Не хотелось мне попадаться на глаза этой брюзге, в особенности потому, что она ябедничала тетушке, всячески старалась меня выжить.
Нашел я и друзей, с кем скоротать вечерок. Отгадайте, кто был моим лучшим приятелем? Да Криступас! Сын той вокзальной буфетчицы — возле его кровати я спал первую ночь в Вильнюсе.
Встретились мы с ним на фабрике, при ваннах для эмали. Он был на четыре года старше меня — умница, изворотливый, смелый до нахальства.
— Недисциплинированный и неотесанный молокосос! — сказал в обеденный перерыв Криступас, ткнув меня в грудь. — Приходи после обеда в волейбол покидаться.
— Не умею.
— Потому и зовем. Научим!
Я пошел. Понравилось. Я и вообще-то был крепышом, а когда у меня мяч, никто меня с места не сдвинет.
— Не человек, а слон! — негодовал Криступас. — Черт знает, как толкаешься! Всем кости переломаешь. Разве так можно?
Но никто не спешил прогонять меня с площадки. Мы готовились к соревнованиям с мясокомбинатом. А там парни крепкие, рослые.
На встрече мы одержали победу. Я стал своим человеком.
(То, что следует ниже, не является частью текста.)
(* ===== verification/BuiltinSinks.v ===== *)
(** * The built-in sinks behind the dispatcher's interface

    The callback table of include/log_sink.h, filled by each sink: an instance of
    [Sink] for the sum of the built-in sinks, and what a dispatched line leaves in
    each kind of output.  What the C library and the system answer is [sink_env]. *)
From S2P Require Import Prelude Record Config FmtBuf FmtTime FmtJson FmtOtel FmtText Rotate FileSink Dispatcher.
From S2P Require Import SocketWriter SocketSink StreamSinks Journald.
From coqutil Require Import Datatypes.RecordSetters.

Local Open Scope Z_scope.

Lemma mjoin_concat {A} (l : list (list A)) : mjoin l = concat l.
Proof. induction l as [|x l IH]; [done|]. cbn. by rewrite <- IH. Qed.

Record sink_env := SinkEnv {
  v_fwrite : stream → cstr → Z; v_io : file_io;
  v_tls : bool; v_send : nat → Z → send_res; v_ssl_write : nat → Z → send_res; v_conn : conn_env; v_put : cstr → Z;
  v_malloc : bool; v_jsend : cstr → Z; v_jsocket : gset Z → Z; v_jconnect : bool
}.

Section builtin.
Context {U : Type} (v : sink_env).

(** A sink object's private data with the outputs it owns. *)
Inductive builtin :=
  | B_console (d : console_sink_data_t) (m : streams)
  | B_otlp (d : otlp_sink_data_t) (m : streams)
  | B_custom (d : custom_sink_data_t U) (u : U)
  | B_syslog (d : syslog_sink_data_t) (calls : list syslog_call)
  | B_journald (d : journald_sink_data_t) (sent : list cstr)
  | B_socket (d : socket_sink_data_t)
  | B_file (d : file_sink_data_t) (fs : filesys).

(** [sink->write (sink, buf, strlen (buf))]. *)
Definition builtin_write (k : builtin) (buf : cstr) : builtin :=
  match k with
  | B_console d m => B_console d (console_write (v_fwrite v) m (Some d) buf).1
  | B_otlp d m => B_otlp d (otlp_sink_write (v_fwrite v) m (Some d) (Some buf)).1
  | B_custom d u => B_custom d (custom_write (Some d) u buf).1
  | B_syslog d calls => B_syslog d (calls ++ (syslog_write (Some d) (Some buf)).1)
  | B_journald d sent =>
      B_journald d (sent ++ option_list (journald_write (v_malloc v) 0 (v_jsend v) (Some d) (Some buf) ≫= fst))
  | B_socket d =>
      match socket_write (v_tls v) (v_send v) (v_ssl_write v) (v_conn v) (v_put v) d buf with
      | Some (d', _) => B_socket d'
      | None => B_socket d
      end
  | B_file d fs => let '(fs', d', _) := file_write (v_io v) fs d buf in B_file d' fs'
  end.

(** [flush] has no effect on what was written; the custom sink runs its callback. *)
Definition builtin_flush (k : builtin) : builtin :=
  match k with B_custom d u => B_custom d (custom_flush (Some d) u) | k => k end.

(** The handler of a socket with a writer does not return (SocketSink.v). *)
Definition builtin_atfork_child (k : builtin) : builtin :=
  match k with
  | B_syslog d calls => B_syslog d (calls ++ syslog_atfork_child (Some d))
  | B_journald d sent => B_journald (journald_atfork_child (v_jsocket v) (v_jconnect v) {[jd_fd d]} d).2 sent
  | B_socket d => match socket_atfork_child (v_tls v) d with Some d' => B_socket d' | None => B_socket d end
  | B_file d fs => let '(fs', d') := file_atfork_child (v_io v) fs d in B_file d' fs'
  | k => k
  end.

#[export] Instance builtin_sink : Sink builtin := {
  sink_write := builtin_write; sink_flush := builtin_flush; sink_atfork_child := builtin_atfork_child
}.

(** ** What the writes leave behind *)

(** The line [line] and one newline, once: appended to the console's stream; passed in one
    call to the application's callback, to the system logger and as one packet to the
    journal; sent whole on a synchronous connection, put without its newline in the ring of
    an asynchronous one; at the end of the active file, or of backup 1 when that made the
    file reach its limit.  The OTLP sink, which ends the line a second time, is left out. *)
Definition received (k k' : builtin) (line : cstr) : Prop :=
  let text := line ++ [10] in
  match k, k' with
  | B_console d m, B_console d' m' =>
      d' = d ∧ ∀ s, cs_stream d = Some s → stream_text m' s = stream_text m s ++ text
  | B_otlp _ _, B_otlp _ _ => True
  | B_custom d u, B_custom d' u' => d' = d ∧ ∀ f, user_write d = Some f → u' = (f u text).1
  | B_syslog d l, B_syslog d' l' => d' = d ∧ l' = l ++ [SC_syslog (journald_priority_from_text text) text]
  | B_journald d l, B_journald d' l' => d' = d ∧ l' = l ++ [journald_packet (jd_ident d) text]
  | B_socket d, B_socket d' =>
      if ss_async_enabled d && ss_async d then ss_puts d' = ss_puts d ++ [line] ∧ ss_wire d' = ss_wire d
      else ss_puts d' = ss_puts d ∧ mjoin (ss_wire d') = mjoin (ss_wire d) ++ text
  | B_file d fs, B_file d' fs' =>
      let path := fd_path d in
      let all := file_text fs path ++ text in
      fd_path d' = path ∧
      if (0 <? fd_max_size d) && (fd_max_size d <=? clen all)
      then fs' !! path = Some [] ∧ fs' !! backup_path path 1 = Some all
      else fs' !! path = Some all
  | _, _ => False
  end.

(** The C library works. *)
Record env_good : Prop := {
  g_fwrite s b : v_fwrite v s b = clen b;
  g_io : file_io_good (v_io v);
  g_send : blocking_ok (v_send v);
  g_ssl : blocking_ok (v_ssl_write v);
  g_malloc : v_malloc v = true
}.

(** The sink is open and can take [n] bytes more; the peer of a synchronous socket is there
    and takes what it is sent. *)
Definition builtin_ok (k : builtin) (n : Z) : Prop :=
  match k with
  | B_journald d _ => 0 <= jd_fd d
  | B_socket d =>
      ss_ok (v_tls v) d ∧
      (ss_async_enabled d && ss_async d = false → net_up (v_conn v) d ∧ takes_some (v_send v) d ∧ takes_some (v_ssl_write v) d)
  | B_file d fs => file_sink_ok fs d ∧ clen (file_text fs (fd_path d)) + n < 2 ^ 64
  | _ => True
  end.

(** One write. *)
Lemma builtin_write_received k line :
  env_good → builtin_ok k (clen line + 1) → clen line + 1 < 2 ^ 31 →
  received k (builtin_write k (line ++ [10])) line.
Proof using.
  intros [Hfw Hio Hs1 Hs2 Hm] Hok Hb. assert (clen (line ++ [10]) = clen line + 1) as El by (rewrite clen_app; reflexivity).
  destruct k as [d m|d m|d u|d l|d l|d|d fs]; cbn [builtin_write received builtin_ok] in *.
  - split; [done|]. intros s Hs. destruct d as [str c]. cbn in Hs. subst str. by apply console_write_full.
  - done.
  - split; [done|]. intros f Hf. cbn. by rewrite Hf.
  - split; [done|]. cbn. f_equal.
  - split; [done|]. by rewrite journald_write_ok by (try done; left; by destruct line).
  - destruct Hok as [Hok Hnet]. destruct (ss_async_enabled d && ss_async d) eqn:Ha.
    + unfold socket_write. rewrite Ha, async_line_snoc. by destruct d.
    + destruct (Hnet eq_refl) as (He & Ht1 & Ht2).
      destruct (socket_write_works (v_tls v) (v_send v) (v_ssl_write v) (v_conn v) (v_put v) d (line ++ [10]) ltac:(lia) Hok Ha He Ht1 Ht2) as (d' & E).
      destruct (socket_write_spec (v_tls v) (v_send v) (v_ssl_write v) (v_conn v) (v_put v) d (line ++ [10]) Hs1 Hs2 ltac:(lia) Hok Ha)
        as (d2 & rc & n & E2 & _ & H3 & _ & H5 & H6).
      rewrite E in E2 |- *. injection E2 as <- <-. split; [done|]. rewrite H5. f_equal.
      destruct H6 as [(_ & -> & _)|[H6 _]]; [|pose proof (clen_nonneg (line ++ [10])); lia]. apply take_ge. unfold clen. lia.
  - destruct Hok as [Hok Hlen].
    pose proof (file_write_spec (v_io v) fs d (line ++ [10]) Hio Hok ltac:(lia) ltac:(lia)) as H.
    pose proof (file_write_exact (v_io v) fs d (line ++ [10]) Hio Hok ltac:(lia) ltac:(lia)) as H'. cbv zeta in H'.
    destruct (file_write (v_io v) fs d (line ++ [10])) as [[fs' d'] rc]. destruct H as (_ & _ & H3 & _). split; [done|].
    destruct (_ && _); naive_solver.
Qed.
End builtin.

Arguments builtin : clear implicits.

Lemma builtin_ok_mono {U} (v : sink_env) (k : builtin U) n n' : n' <= n → builtin_ok v k n → builtin_ok v k n'.
Proof. destruct k; cbn; try done. intros ? [? ?]. split; [done|lia]. Qed.

(** A text that leaves room for its newline is one write. *)
Lemma one_chunk {S} `{!Sink S} cfg lvl line (k : log_sink_t S) :
  line ≠ [] → last (text_for cfg lvl line k) ≠ Some 10 → clen (text_for cfg lvl line k) < CLOG_MAX_FORMATTED_SIZE - 1 →
  chunks_for line (colored_line (color cfg) lvl line) k = [text_for cfg lvl line k ++ [10]].
Proof.
  intros Hne Hl Hlen. destruct (chunks_for_spec cfg lvl line k Hne) as [Hc H1].
  specialize (H1 Hlen). destruct (chunks_for _ _ _) as [|c [|]]; try done. cbn [concat] in Hc. rewrite app_nil_r in Hc.
  rewrite Hc. unfold terminated. by rewrite bool_decide_false.
Qed.

(** ** Properties *)


(** ** Concrete dispatches *)

Definition test_env : sink_env :=
  SinkEnv (λ _ b, clen b) test_io false (λ _ n, Sent n) (λ _ n, Sent n) good_net (λ _, 0) true clen (λ _, 3) true.

Lemma test_env_good : env_good test_env.
Proof.
  constructor; try done; [apply test_io_good|..]; intros i n k Hn [= <-]; lia.
Qed.

(** A console, a file, a journal for errors only and an asynchronous socket. *)
Definition test_sinks : @dispatcher (builtin unit) :=
  Dispatcher {[0%nat := LogSink 0 false false (B_console (ConsoleSinkData (Some STDOUT) false) ∅);
               1%nat := LogSink 0 false true (B_file test_sink test_fs);
               2%nat := LogSink 4 false true (B_journald test_journal []);
               3%nat := LogSink 0 false true (B_socket test_async)]}
             4 [Some 0%nat; Some 1%nat; Some 2%nat; Some 3%nat].

Lemma test_sinks_ok p k : d_store test_sinks !! p = Some k → builtin_ok test_env (sk_state k) CLOG_MAX_FORMATTED_SIZE.
Proof.
  cbn [test_sinks d_store]. rewrite !lookup_insert_Some.
  intros [[_ <-]|[_ [[_ <-]|[_ [[_ <-]|[_ H]]]]]]; cbn [sk_state builtin_ok].
  - done.
  - split; [apply test_sink_ok|]. vm_compute. reflexivity.
  - done.
  - apply lookup_singleton_Some in H as [_ <-]. cbn. split; [by constructor|done].
Qed.


(** The dispatcher ends each line and the OTLP sink ends it again. *)
Example otlp_blank_lines :
  match builtin_write (U := unit) test_env (B_otlp (OtlpSinkData [] [] (Some STDOUT)) ∅) (terminated (B "{}")) with
  | B_otlp _ m => stream_text m STDOUT
  | _ => []
  end = B "{}" ++ [10; 10].
Proof. vm_compute. reflexivity. Qed.

(** A line that leaves no room for its newline is two journal entries, the second empty. *)
Example long_line_two_entries :
  match foldl (builtin_write (U := unit) test_env) (B_journald test_journal []) (line_chunks false (replicate (Z.to_nat 8191) 120)) with
  | B_journald _ l => map (λ p, snd <$> (read_fields 3 p ≫= last)) l
  | _ => []
  end = [Some (replicate (Z.to_nat 8191) 120); Some []].
Proof. vm_compute. reflexivity. Qed.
Потом организовали группу и стали на досуге перекапывать землю под самыми окнами цеха. А в ней и ржавые куски железа, и витки проволоки, гнилые обрезки досок, в тени растут поганки, из-под разрытого хлама выползают испуганные дождевые черви…
Пришел мой дядя с туго набитым портфелем, перетянутым ремнями. Удивленно посмотрел:
— Вы что — золото ищете?
— Посадим цветы! — крикнули наши девушки. — Георгины, астры, гвоздику, ночные фиалки…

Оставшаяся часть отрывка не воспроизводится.